Gen. Winfield Scott's Address to the Cherokee Nation
(May 10, 1838)

From the Cherokee Agency, Maj. Gen. Winfield Scott delivered an ultimatum to the Cherokees remaining in northern Georgia - they had to go west, and they had to go now:

"Cherokees! The President of the United States has sent me with a powerful army, to cause you, in obedience to the treaty of 1835 [THE TREATY OF NEW ECHOTA  ], to join that part of your people who have already established in prosperity on the other side of the Mississippi. Unhappily, the two years which were allowed for the purpose, you have suffered to pass away without following, and without making any preparation to follow; and now, or by the time that this solemn address shall reach your distant settlements, the emigration must be commenced in haste, but I hope without disorder. I have no power, by granting a farther delay, to correct the error that you have committed.

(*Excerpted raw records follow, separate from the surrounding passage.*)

(** Exceptions are not lost or reordered: raising one when none is pending makes it
    the next event injected, with its number and error code, ahead of any request of the
    controller; a second one raised before that is refused and changes nothing. *)
Theorem raise_exception_inject s ex err ex' g :
  excp_pending (excp s) = 0 -> is_u 8 ex -> is_u 32 err ->
  exists e g', v3_raise_exception_with_error (excp s) ex err = (0, e) /\
    v3_raise_exception e ex' = (-1, e) /\
    svm_inject_intr (s <| excp := e |>) g =
      Done (0, s <| excp := mk_v3_excp_state 0 0 0 0 |>, g') /\
    ev_type g' = SVM_INJECTION_EXCEPTION /\ ev_vector g' = ex /\ ev_valid g' = 1 /\
    ev_ev g' = 1 /\ ev_error_code g' = err /\ V_IRQ g' = V_IRQ g.
Proof.
  intros Hp Hex Herr. unfold v3_raise_exception_with_error. rewrite Hp. simpl.
  destruct (inject_exception (s <| excp := mk_v3_excp_state 1 ex 1 err |>) g)
    as (g' & Heq & ? & Hvec & ? & ? & Herr'); [done|]. simpl in Hvec, Herr'.
  rewrite wrap_small in Hvec by done. destruct (Herr' eq_refl).
  by eexists _, g'.
Qed.

End injection.

(** ** IRQ hooks *)

(** A hooked line reaches its handler: after v3_hook_irq succeeds on a free line,
    v3_deliver_irq of that line runs the handler with its private data, other lines are
    delivered as before, and hooking the line again fails. *)
Theorem hook_irq_deliver {C} `{IntrCtrl C} call (s : v3_intr_state C) irq f priv :
  length (irq_hooks s) = 256%nat -> 0 <= irq < 256 -> get_irq_hook s irq = Done None ->
  exists s', v3_hook_irq s true 0 irq (other_handler f) priv = Done (0, s') /\
    v3_deliver_irq call s' irq = call f s' irq priv /\
    (forall i, 0 <= i < 256 -> i <> irq -> get_irq_hook s' i = get_irq_hook s i) /\
    (forall ok ret h p, v3_hook_irq s' ok ret irq h p = Done (-1, s')).
Proof.
  intros Hlen Hirq Hfree. unfold v3_hook_irq. simpl. rewrite Hfree. simpl.
  eexists. split; [reflexivity|].
  assert (forall o,
    get_irq_hook (s <| irq_hooks := <[Z.to_nat irq := o]> (irq_hooks s) |>) irq = Done o) as Hget.
  { intros o. unfold get_irq_hook. simpl. rewrite (proj2 (Z.leb_le _ _)) by lia. simpl.
    rewrite list_lookup_insert_eq by lia. done. }
  split_and!.
  - unfold v3_deliver_irq. by rewrite Hget.
  - intros i Hi Hne. unfold get_irq_hook. simpl. rewrite list_lookup_insert_ne by lia. done.
  - intros ok ret h p. destruct ok; [|done]. simpl. by rewrite Hget.
Qed.

(** The bound get_irq_hook asserts lets the line 256 through, which is outside the
    array of 256 hooks. *)
Lemma get_irq_hook_256 {C} (s : v3_intr_state C) :
  length (irq_hooks s) = 256%nat -> get_irq_hook s 256 = Undef.
Proof. intros Hlen. unfold get_irq_hook. simpl. by rewrite lookup_ge_None_2 by (rewrite Hlen; lia). Qed.

End Intr.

The full moon of May is already on the wane; and before another shall have passed away, every Cherokee man, woman and child in those states must be in motion to join their brethren in the far West.

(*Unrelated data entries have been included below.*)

(** ** Expansion *)

Lemma move_entry_spec size t e :
  0 < size -> Z.of_nat (length t) = size -> placed size t ->
  length (move_entry size t e) = length t /\ placed size (move_entry size t e) /\
  concat (move_entry size t e) ≡ₚ e :: concat t.
Proof.
  intros Hpos Hlen Hp. unfold move_entry, set_bucket.
  pose proof (bucket_lookup t size (he_hash e) Hlen Hpos) as Hb.
  set (i := Z.to_nat (indexFor size (he_hash e))) in *. split_and!.
  - apply length_insert.
  - intros j c x Hj Hx. apply list_lookup_insert_Some in Hj as [(<- & <- & _)|[Hne Hj]].
    + apply elem_of_cons in Hx as [->|Hx]; [|by eapply Hp].
      unfold i. pose proof (index_range size (he_hash e) Hpos). lia.
    + by eapply Hp.
  - destruct (concat_set_bucket t i _ Hb) as (l & r & -> & ->). simpl. symmetry. apply Permutation_middle.
Qed.

Lemma rehash_spec size es t :
  0 < size -> Z.of_nat (length t) = size -> placed size t ->
  let t' := foldl (move_entry size) t es in
  Z.of_nat (length t') = size /\ placed size t' /\ concat t' ≡ₚ es ++ concat t.
Proof.
  intros Hpos. revert t. induction es as [|e es IH]; intros t Hlen Hp; simpl; [done|].
  destruct (move_entry_spec size t e Hpos Hlen Hp) as (Hl & Hp' & Hc).
  destruct (IH (move_entry size t e)) as (? & ? & Hperm); [lia|done|].
  split_and!; [done..|]. rewrite Hperm, Hc. by rewrite Permutation_middle.
Qed.

(** What the operations may change without changing the map: the order of the entries
    and the sizes. *)
Record same_entries (h h' : hashtable) : Prop := {
  se_entries : entries h' ≡ₚ entries h;
  se_hash : hash_fn h' = hash_fn h;
  se_eq : eq_fn h' = eq_fn h;
}.

Lemma abs_same h h' : wf h -> same_entries h h' -> abs h' = abs h.
Proof.
  intros Hwf [He _ _]. unfold abs. apply list_to_map_proper; [|by rewrite He].
  rewrite <- list_fmap_compose. change (fst ∘ pair_of) with he_key. rewrite He. apply Hwf.
Qed.

Lemma wf_same h h' :
  wf h -> same_entries h h' -> Z.of_nat (length (table h')) = table_length h' ->
  primes !! Z.to_nat (prime_index h') = Some (table_length h') -> 0 <= prime_index h' ->
  placed (table_length h') (table h') -> wf h'.
Proof.
  intros Hwf [He Hh Heq] ? ? ? ?. split; try done.
  - intros e. rewrite He. intros Hin. rewrite (wf_hash h Hwf e Hin). unfold do_hash.
    by rewrite Hh.
  - rewrite He. apply Hwf.
  - rewrite Heq. apply Hwf.
Qed.

Lemma primes_next i p :
  0 <= i -> primes !! Z.to_nat i = Some p -> i <> prime_table_length - 1 ->
  exists q, primes !! Z.to_nat (u32 (i + 1)) = Some q /\ p < q /\ u32 (i + 1) = i + 1.
Proof.
  intros Hi Hp Hne. pose proof (lookup_lt_Some _ _ _ Hp) as Hlt.
  change (length primes) with 26%nat in Hlt. unfold prime_table_length in Hne.
  assert (i = 0 \/ i = 1 \/ i = 2 \/ i = 3 \/ i = 4 \/ i = 5 \/ i = 6 \/ i = 7 \/ i = 8 \/ i = 9
    \/ i = 10 \/ i = 11 \/ i = 12 \/ i = 13 \/ i = 14 \/ i = 15 \/ i = 16 \/ i = 17 \/ i = 18
    \/ i = 19 \/ i = 20 \/ i = 21 \/ i = 22 \/ i = 23 \/ i = 24) as Hc by lia.
  repeat (destruct Hc as [->|Hc]; [injection Hp as <-; eexists; split_and!; [done|lia|done]|]).
  subst i. injection Hp as <-. eexists; split_and!; [done|lia|done].
Qed.

Lemma placed_empty size n : placed size (replicate n []).
Proof. intros i c e Hi He. apply lookup_replicate in Hi as [-> _]. set_solver. Qed.

Lemma concat_empty n : concat (replicate n (@nil hash_entry)) = [].
Proof. by induction n. Qed.

(** An expansion keeps the entries, whatever the allocations do short of the fallback. *)
Lemma expand_spec ok1 h :
  wf h -> exists ret h', hashtable_expand ok1 false h = Done (ret, h') /\ wf h' /\
    same_entries h h' /\ entry_count h' = entry_count h.
Proof.
  intros Hwf. unfold hashtable_expand. case_cmp; [by eexists _, _|]. cbn.
  destruct (primes_next _ _ (wf_index h Hwf) (wf_size h Hwf)) as (q & Hq & Hlt & Hi); [done|].
  rewrite Hq. destruct ok1.
  - pose proof (primes_pos _ _ Hq) as Hpos.
    destruct (rehash_spec q (concat (table h)) (replicate (Z.to_nat q) [])) as (Hl & Hp & Hc);
      [done|rewrite length_replicate; lia|apply placed_empty|].
    rewrite concat_empty, app_nil_r in Hc. eexists _, _. split; [done|].
    assert (same_entries h (h <| prime_index := u32 (prime_index h + 1) |>
      <| table := rehash q (table h) |> <| table_length := q |>
      <| load_limit := limit_of q |>)) as Hs by done.
    split_and!; [|done..]. apply (wf_same h); try done. cbn. rewrite Hi.
    pose proof (wf_index h Hwf). lia.
  - eexists _, _. split; [done|]. split_and!; [|done..].
    assert (u32 (u32 (prime_index h + 1) - 1) = prime_index h) as Hback.
    { pose proof (lookup_lt_Some _ _ _ (wf_size h Hwf)) as Hl. pose proof (wf_index h Hwf).
      change (length primes) with 26%nat in Hl. rewrite Hi, wrap_small; unfold is_u; lia. }
    apply (wf_same h); cbn; rewrite ?Hback; try done; apply Hwf.
Qed.

(** ** Operations on well-formed tables *)

Definition set_table (h : hashtable) (key : Z) (c : list hash_entry) : hashtable :=
  h <| table := set_bucket (table h) (indexFor (table_length h) (do_hash h key)) c |>.

Definition chain_of (h : hashtable) (key : Z) : list hash_entry :=
  bucket (table h) (indexFor (table_length h) (do_hash h key)).

Lemma set_table_entries h key :
  wf h -> exists l r, entries h = l ++ chain_of h key ++ r /\
    forall c, entries (set_table h key c) = l ++ c ++ r.
Proof.
  intros Hwf. apply concat_set_bucket, bucket_lookup; [apply Hwf|].
  by eapply primes_pos, wf_size.
Qed.

Lemma set_table_wf h key c :
  wf h ->
  (forall e, e ∈ c -> he_hash e = do_hash h (he_key e) /\
     indexFor (table_length h) (he_hash e) = indexFor (table_length h) (do_hash h key)) ->
  NoDup (he_key <$> entries (set_table h key c)) -> wf (set_table h key c).
Proof.
  intros Hwf Hc Hnd. destruct (set_table_entries h key Hwf) as (l & r & He & He').
  pose proof (primes_pos _ _ (wf_size h Hwf)) as Hpos.
  split; try done;
    try exact (wf_size h Hwf); try exact (wf_index h Hwf); try exact (wf_eq h Hwf).
  - cbn. unfold set_bucket. rewrite length_insert. by apply wf_len.
  - cbn. intros i c' e Hi Hin.
    apply list_lookup_insert_Some in Hi as [(<- & <- & _)|[_ Hi]]; [|by eapply wf_placed].
    pose proof (index_range _ (do_hash h key) Hpos). destruct (Hc e Hin) as [_ ->]. lia.
  - intros e. rewrite He'. intros [Hin|[Hin|Hin]%elem_of_app]%elem_of_app;
      [|by apply Hc|]; apply (wf_hash h Hwf e); rewrite He; set_solver.
Qed.

(** The entries of a chain have the index of the chain. *)
Lemma chain_of_wf h key e :
  wf h -> e ∈ chain_of h key -> he_hash e = do_hash h (he_key e) /\
    indexFor (table_length h) (he_hash e) = indexFor (table_length h) (do_hash h key).
Proof.
  intros Hwf He. pose proof (primes_pos _ _ (wf_size h Hwf)) as Hpos.
  pose proof (bucket_lookup _ _ (do_hash h key) (wf_len h Hwf) Hpos) as Hb. split.
  - apply (wf_hash h Hwf). apply elem_of_concat_lookup. by eexists _, _.
  - rewrite <- (wf_placed h Hwf _ _ _ Hb He).
    pose proof (index_range _ (do_hash h key) Hpos). lia.
Qed.

Lemma abs_perm h es :
  NoDup (he_key <$> es) -> entries h ≡ₚ es -> abs h = list_to_map (pair_of <$> es).
Proof.
  intros Hnd He. unfold abs. apply list_to_map_proper; [|by rewrite He].
  rewrite <- list_fmap_compose. change (fst ∘ pair_of) with he_key. by rewrite He.
Qed.

Lemma set_table_perm h key value :
  wf h -> entries (set_table h key (mk_hash_entry key value (do_hash h key) :: chain_of h key))
            ≡ₚ mk_hash_entry key value (do_hash h key) :: entries h.
Proof.
  intros Hwf. set (e := mk_hash_entry _ _ _).
  destruct (set_table_entries h key Hwf) as (l & r & -> & ->).
  simpl. symmetry. apply Permutation_middle.
Qed.

Lemma insert_entry_spec h key value :
  wf h -> abs h !! key = None ->
  let h' := set_table h key (mk_hash_entry key value (do_hash h key) :: chain_of h key) in
  wf h' /\ abs h' = <[key := value]> (abs h).
Proof.
  intros Hwf Hk. pose proof (set_table_perm h key value Hwf) as Hp.
  set (e := mk_hash_entry _ _ _) in *.
  assert (NoDup (he_key <$> e :: entries h)) as Hnd.
  { cbn. apply NoDup_cons. split; [by apply abs_none|apply Hwf]. }
  split; [|by rewrite (abs_perm _ _ Hnd Hp)].
  apply set_table_wf; [done| |by rewrite Hp].
  intros x [->|Hx]%elem_of_cons; [done|by apply chain_of_wf].
Qed.

(** The count is the number of entries, at its width. *)
Definition counted (h : hashtable) : Prop :=
  entry_count h = u32 (Z.of_nat (length (entries h))).

Lemma wf_count h n : wf h -> wf (h <| entry_count := n |>).
Proof. intros []; by split. Qed.

(** Inserting a key the table does not have. *)
Lemma insert_refines ok1 h key value :
  wf h -> counted h -> abs h !! key = None ->
  exists h', hashtable_insert ok1 false true h key value = Done (-1, h') /\
    wf h' /\ counted h' /\ abs h' = <[key := value]> (abs h) /\
    forall k, hashtable_search h' k = default NULL (<[key := value]> (abs h) !! k).
Proof.
  intros Hwf Hn Hk. unfold hashtable_insert.
  set (h1 := h <| entry_count := _ |>).
  assert (exists h2, (if entry_count h1 >? load_limit h1
      then '(_, h) ← hashtable_expand ok1 false h1; Done h else Done h1) = Done h2 /\
    wf h2 /\ same_entries h1 h2 /\ entry_count h2 = entry_count h1)
    as (h2 & -> & Hwf2 & Hs & Hc).
  { assert (wf h1) by by apply wf_count. case_cmp; [|by exists h1].
    destruct (expand_spec ok1 h1) as (ret & h2 & -> & ? & ? & ?); [done|]. by exists h2. }
  assert (abs h2 = abs h) as Ha by (rewrite (abs_same h1 h2); [done|by apply wf_count|done]).
  rewrite <- Ha in Hk |- *.
  destruct (insert_entry_spec h2 key value Hwf2 Hk) as [Hwf' Ha'].
  eexists. split; [done|]. split; [exact Hwf'|]. split; [|split; [exact Ha'|]].
  - change (entry_count h2 = u32 (Z.of_nat (length (entries (set_table h2 key
      (mk_hash_entry key value (do_hash h2 key) :: chain_of h2 key)))))).
    rewrite (set_table_perm h2 key value Hwf2), Hc. cbn. rewrite Hn, (se_entries _ _ Hs).
    unfold u32. apply wrap_eqw. setoid_rewrite eqw_wrap. split. f_equal.
    change (entries h1) with (entries h). lia.
  - intros k. rewrite <- Ha'. unfold hashtable_search. by rewrite search_eq.
Qed.

(** A chain walk that finds its entry splits the chain there. *)
Lemma remove_chain_some m c v c' :
  remove_chain m c = Some (v, c') ->
  exists l e r, c = l ++ e :: r /\ c' = l ++ r /\ m e = true /\ he_value e = v.
Proof.
  revert v c'. induction c as [|e c IH]; intros v c' H; simpl in H; [done|].
  destruct (m e) eqn:E; [injection H as <- <-; by exists [], e, c|].
  destruct (remove_chain m c) as [[v1 c1]|] eqn:Hc; [|done]. injection H as <- <-.
  destruct (IH _ _ eq_refl) as (l & e' & r & -> & -> & ? & ?). by exists (e :: l), e', r.
Qed.

Lemma remove_chain_search m c : fst <$> remove_chain m c = search_chain m c.
Proof.
  induction c as [|e c IH]; simpl; [done|]. destruct (m e); [done|]. rewrite <- IH.
  by destruct (remove_chain m c) as [[]|].
Qed.

Lemma change_chain_some m c value c' :
  change_chain m c value = Some c' ->
  exists l e r, c = l ++ e :: r /\ c' = l ++ e <| he_value := value |> :: r /\ m e = true.
Proof.
  revert c'. induction c as [|e c IH]; intros c' H; simpl in H; [done|].
  destruct (m e) eqn:E; [injection H as <-; by exists [], e, c|].
  destruct (change_chain m c value) as [c1|] eqn:Hc; [|done]. injection H as <-.
  destruct (IH _ eq_refl) as (l & e' & r & -> & -> & ?). by exists (e :: l), e', r.
Qed.

Lemma change_chain_search m c value :
  is_Some (change_chain m c value) <-> is_Some (search_chain m c).
Proof.
  induction c as [|e c IH]; simpl; [done|].
  destruct (m e); [by split; eauto|]. by rewrite fmap_is_Some.
Qed.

My friends! This is no sudden determination on the part of the President, whom you and I must now obey. By the treaty, the emigration was to have been completed on or before the 23rd of this month; and the President has constantly kept you warned, during the two years allowed, through all his officers and agents in this country, that the treaty would be enforced.

I am come to carry out that determination. My troops already occupy many positions in the country that you are to abandon, and thousands and thousands are approaching from every quarter, to render resistance and escape alike hopeless. All those troops, regular and militia, are your friends. Receive them and confide in them as such. Obey them when they tell you that your can remain no longer in this country. Soldiers are as kind-hearted as brave, and the desire of every one of us is to execute our painful duty in mercy. We are commanded by the President to act towards you in that spirit, and much is also the wish of the whole people of America.

Chiefs, head-men and warriors! Will you then, by resistance, compel us to resort to arms? God forbid! Or will you, by flight, seek to hid yourselves in mountains and forests, and thus oblige us to hunt you down? Remember that, in pursuit, it may be impossible to avoid conflicts. The blood of the white man or the blood of the red man may be spilt, and, if spilt, however accidentally, it may be impossible for the discreet and humane among you, or among us, to prevent a general war and carnage. Think of this, my Cherokee brethren! I am an old warrior, and have been present at many a scene of slaughter, but spare me, I beseech you, the horror of witnessing the destruction of the Cherokees.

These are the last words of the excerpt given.